═════ Provided records

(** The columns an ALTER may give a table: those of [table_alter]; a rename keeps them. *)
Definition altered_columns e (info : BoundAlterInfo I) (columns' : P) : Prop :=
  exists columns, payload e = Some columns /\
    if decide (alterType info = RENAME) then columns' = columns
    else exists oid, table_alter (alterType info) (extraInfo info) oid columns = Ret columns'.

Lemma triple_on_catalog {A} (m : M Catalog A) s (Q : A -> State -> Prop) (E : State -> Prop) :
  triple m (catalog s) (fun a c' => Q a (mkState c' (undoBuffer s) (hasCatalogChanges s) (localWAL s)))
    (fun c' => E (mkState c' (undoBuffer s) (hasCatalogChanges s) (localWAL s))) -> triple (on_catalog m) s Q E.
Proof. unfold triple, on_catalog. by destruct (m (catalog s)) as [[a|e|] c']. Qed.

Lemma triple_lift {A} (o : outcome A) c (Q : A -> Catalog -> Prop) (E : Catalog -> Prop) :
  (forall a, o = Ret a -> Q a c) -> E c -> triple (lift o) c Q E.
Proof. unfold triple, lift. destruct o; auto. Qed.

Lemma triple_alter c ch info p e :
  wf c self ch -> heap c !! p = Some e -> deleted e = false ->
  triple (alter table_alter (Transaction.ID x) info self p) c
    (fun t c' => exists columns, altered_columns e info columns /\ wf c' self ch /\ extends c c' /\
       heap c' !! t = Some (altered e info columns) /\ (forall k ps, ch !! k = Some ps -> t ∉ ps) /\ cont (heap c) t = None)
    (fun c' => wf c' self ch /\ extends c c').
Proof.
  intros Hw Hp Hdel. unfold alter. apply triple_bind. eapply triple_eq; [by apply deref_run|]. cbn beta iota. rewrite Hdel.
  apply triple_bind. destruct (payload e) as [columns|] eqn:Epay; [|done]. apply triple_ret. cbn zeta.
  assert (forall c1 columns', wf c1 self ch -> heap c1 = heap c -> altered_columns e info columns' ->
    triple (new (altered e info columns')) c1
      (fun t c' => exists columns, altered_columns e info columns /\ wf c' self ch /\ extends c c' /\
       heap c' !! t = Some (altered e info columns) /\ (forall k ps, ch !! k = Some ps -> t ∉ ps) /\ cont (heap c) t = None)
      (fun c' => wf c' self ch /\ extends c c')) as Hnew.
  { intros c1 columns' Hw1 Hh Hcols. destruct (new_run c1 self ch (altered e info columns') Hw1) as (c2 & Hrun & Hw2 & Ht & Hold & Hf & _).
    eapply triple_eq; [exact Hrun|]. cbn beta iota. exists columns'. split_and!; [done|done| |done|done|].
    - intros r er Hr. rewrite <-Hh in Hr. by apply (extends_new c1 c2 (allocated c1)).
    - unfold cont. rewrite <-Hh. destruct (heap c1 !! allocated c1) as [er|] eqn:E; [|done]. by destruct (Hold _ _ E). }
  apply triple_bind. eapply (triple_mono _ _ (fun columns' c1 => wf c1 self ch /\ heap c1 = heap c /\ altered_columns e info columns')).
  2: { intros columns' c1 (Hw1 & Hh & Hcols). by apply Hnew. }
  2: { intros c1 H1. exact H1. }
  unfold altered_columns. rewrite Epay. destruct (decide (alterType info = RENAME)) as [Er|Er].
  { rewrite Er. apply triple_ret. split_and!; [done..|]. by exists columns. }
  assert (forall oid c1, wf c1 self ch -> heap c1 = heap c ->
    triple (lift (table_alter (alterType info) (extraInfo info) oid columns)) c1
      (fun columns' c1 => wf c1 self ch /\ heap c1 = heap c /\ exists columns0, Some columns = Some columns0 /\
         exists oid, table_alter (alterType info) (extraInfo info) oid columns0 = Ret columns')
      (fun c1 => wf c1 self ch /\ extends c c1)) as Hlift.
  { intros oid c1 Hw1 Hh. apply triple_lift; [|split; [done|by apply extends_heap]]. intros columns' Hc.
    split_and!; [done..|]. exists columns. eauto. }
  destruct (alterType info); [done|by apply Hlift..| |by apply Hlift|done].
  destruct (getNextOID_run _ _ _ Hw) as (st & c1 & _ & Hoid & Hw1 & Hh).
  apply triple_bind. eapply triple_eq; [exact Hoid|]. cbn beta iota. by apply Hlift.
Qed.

══════════

**Instructions to follow**. Write out only the lines that run from the line containing "(fun c' => wf c' self ch /\ extends c c'))" through the line containing "destruct (alterType info);", both included, exactly as they appear above.

**Written solution**.
      (fun c' => wf c' self ch /\ extends c c')) as Hnew.
  { intros c1 columns' Hw1 Hh Hcols. destruct (new_run c1 self ch (altered e info columns') Hw1) as (c2 & Hrun & Hw2 & Ht & Hold & Hf & _).
    eapply triple_eq; [exact Hrun|]. cbn beta iota. exists columns'. split_and!; [done|done| |done|done|].
    - intros r er Hr. rewrite <-Hh in Hr. by apply (extends_new c1 c2 (allocated c1)).
    - unfold cont. rewrite <-Hh. destruct (heap c1 !! allocated c1) as [er|] eqn:E; [|done]. by destruct (Hold _ _ E). }
  apply triple_bind. eapply (triple_mono _ _ (fun columns' c1 => wf c1 self ch /\ heap c1 = heap c /\ altered_columns e info columns')).
  2: { intros columns' c1 (Hw1 & Hh & Hcols). by apply Hnew. }
  2: { intros c1 H1. exact H1. }
  unfold altered_columns. rewrite Epay. destruct (decide (alterType info = RENAME)) as [Er|Er].
  { rewrite Er. apply triple_ret. split_and!; [done..|]. by exists columns. }
  assert (forall oid c1, wf c1 self ch -> heap c1 = heap c ->
    triple (lift (table_alter (alterType info) (extraInfo info) oid columns)) c1
      (fun columns' c1 => wf c1 self ch /\ heap c1 = heap c /\ exists columns0, Some columns = Some columns0 /\
         exists oid, table_alter (alterType info) (extraInfo info) oid columns0 = Ret columns')
      (fun c1 => wf c1 self ch /\ extends c c1)) as Hlift.
  { intros oid c1 Hw1 Hh. apply triple_lift; [|split; [done|by apply extends_heap]]. intros columns' Hc.
    split_and!; [done..|]. exists columns. eauto. }
  destruct (alterType info); [done|by apply Hlift..| |by apply Hlift|done].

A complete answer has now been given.